Top of SUPPLIED MATERIAL
(** [iv] is what RandBytes writes. *)
Definition CallJavaScriptFunction (name : string) (parameters : list Value)
    (reply_with_result : bool) (iv : string) : FM bool :=
  f ← the_frame;
  if negb (CanCallJavaScriptFunction f) then mret false
  else
    let message_id := next_message_id_ f in
    next ← int_add message_id 1;
    modify (with_next next);;
    match frame_key_ f with
    | None => ExecuteJavaScriptFunction name parameters message_id reply_with_result
    | Some key =>
        match Seal key (JSONWriter_Message message_id reply_with_result name parameters) iv with
        | None => mret false
        | Some ciphertext =>
            web_state_ExecuteJavaScript (routeMessage ciphertext iv (frame_id_ f)) None;;
            mret true
        end
    end.

(** The call with a callback and a timeout. *)
Definition CallJavaScriptFunctionWithCallback (name : string) (parameters : list Value)
    (callback : Z) (iv : string) : FM bool :=
  f ← the_frame;
  let message_id := next_message_id_ f in
  let request := MkRequest callback (next_timer f) in
  modify (with_pending (<[to_uint32 message_id := request]> (pending_requests_ f)) (called f));;
  modify (with_timers (timers f ++ [(next_timer f, message_id)]) (next_timer f + 1));;
  ok ← CallJavaScriptFunction name parameters true iv;
  whenM (negb ok)
    (modify (λ f, with_pending (delete (to_uint32 message_id) (pending_requests_ f)) (called f) f));;
  mret ok.

(** CompleteRequest of a request, and of a message: the entry is erased after
    the callback ran. *)
Definition CompleteRequest_callbacks (request : RequestCallbacks) (result : option Value) : FM unit :=
  modify (λ f, with_pending (pending_requests_ f) (called f ++ [(completion request, result)]) f).
Definition CompleteRequest (message_id : Z) (result : option Value) : FM unit :=
  f ← the_frame;
  match pending_requests_ f !! to_uint32 message_id with
  | None => mret tt
  | Some request =>
      CompleteRequest_callbacks request result;;
      modify (λ f, with_pending (delete (to_uint32 message_id) (pending_requests_ f)) (called f) f)
  end.
Definition CancelRequest (message_id : Z) : FM unit := CompleteRequest message_id None.

Fixpoint cancel_all (l : list RequestCallbacks) : FM unit :=
  match l with
  | [] => mret tt
  | r :: l => CompleteRequest_callbacks r None;; cancel_all l
  end.
(** The map's order is that of its keys. *)
Definition key_le (p q : Z * RequestCallbacks) : Prop := p.1 <= q.1.
#[global] Instance key_le_dec : RelDecision key_le.
Proof. intros p q. unfold key_le. apply _. Defined.
Definition in_key_order (p : gmap Z RequestCallbacks) : list (Z * RequestCallbacks) :=
  merge_sort key_le (map_to_list p).
Definition CancelPendingRequests : FM unit :=
  f ← the_frame;
  cancel_all ((in_key_order (pending_requests_ f)).*2);;
  modify (λ f, with_pending ∅ (called f) f).

Definition kJavaScriptReplyCommandPrefix : string := "frameMessaging_".
Definition GetScriptCommandPrefix f : string := kJavaScriptReplyCommandPrefix +:+ frame_id_ f.

(** The command a page sends: its name, and its message if that is there, as
    a double or not. *)
Record Command := MkCommand {
  command_name : option string;
  command_messageId : option (option Z);
  command_result : option Value;
}.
Bottom of SUPPLIED MATERIAL
Please retype the listing above with no line missing.

SOLUTION FOR THIS EXERCISE |
(** [iv] is what RandBytes writes. *)
Definition CallJavaScriptFunction (name : string) (parameters : list Value)
    (reply_with_result : bool) (iv : string) : FM bool :=
  f ← the_frame;
  if negb (CanCallJavaScriptFunction f) then mret false
  else
    let message_id := next_message_id_ f in
    next ← int_add message_id 1;
    modify (with_next next);;
    match frame_key_ f with
    | None => ExecuteJavaScriptFunction name parameters message_id reply_with_result
    | Some key =>
        match Seal key (JSONWriter_Message message_id reply_with_result name parameters) iv with
        | None => mret false
        | Some ciphertext =>
            web_state_ExecuteJavaScript (routeMessage ciphertext iv (frame_id_ f)) None;;
            mret true
        end
    end.

(** The call with a callback and a timeout. *)
Definition CallJavaScriptFunctionWithCallback (name : string) (parameters : list Value)
    (callback : Z) (iv : string) : FM bool :=
  f ← the_frame;
  let message_id := next_message_id_ f in
  let request := MkRequest callback (next_timer f) in
  modify (with_pending (<[to_uint32 message_id := request]> (pending_requests_ f)) (called f));;
  modify (with_timers (timers f ++ [(next_timer f, message_id)]) (next_timer f + 1));;
  ok ← CallJavaScriptFunction name parameters true iv;
  whenM (negb ok)
    (modify (λ f, with_pending (delete (to_uint32 message_id) (pending_requests_ f)) (called f) f));;
  mret ok.

(** CompleteRequest of a request, and of a message: the entry is erased after
    the callback ran. *)
Definition CompleteRequest_callbacks (request : RequestCallbacks) (result : option Value) : FM unit :=
  modify (λ f, with_pending (pending_requests_ f) (called f ++ [(completion request, result)]) f).
Definition CompleteRequest (message_id : Z) (result : option Value) : FM unit :=
  f ← the_frame;
  match pending_requests_ f !! to_uint32 message_id with
  | None => mret tt
  | Some request =>
      CompleteRequest_callbacks request result;;
      modify (λ f, with_pending (delete (to_uint32 message_id) (pending_requests_ f)) (called f) f)
  end.
Definition CancelRequest (message_id : Z) : FM unit := CompleteRequest message_id None.

Fixpoint cancel_all (l : list RequestCallbacks) : FM unit :=
  match l with
  | [] => mret tt
  | r :: l => CompleteRequest_callbacks r None;; cancel_all l
  end.
(** The map's order is that of its keys. *)
Definition key_le (p q : Z * RequestCallbacks) : Prop := p.1 <= q.1.
#[global] Instance key_le_dec : RelDecision key_le.
Proof. intros p q. unfold key_le. apply _. Defined.
Definition in_key_order (p : gmap Z RequestCallbacks) : list (Z * RequestCallbacks) :=
  merge_sort key_le (map_to_list p).
Definition CancelPendingRequests : FM unit :=
  f ← the_frame;
  cancel_all ((in_key_order (pending_requests_ f)).*2);;
  modify (λ f, with_pending ∅ (called f) f).

Definition kJavaScriptReplyCommandPrefix : string := "frameMessaging_".
Definition GetScriptCommandPrefix f : string := kJavaScriptReplyCommandPrefix +:+ frame_id_ f.

(** The command a page sends: its name, and its message if that is there, as
    a double or not. *)
Record Command := MkCommand {
  command_name : option string;
  command_messageId : option (option Z);
  command_result : option Value;
}.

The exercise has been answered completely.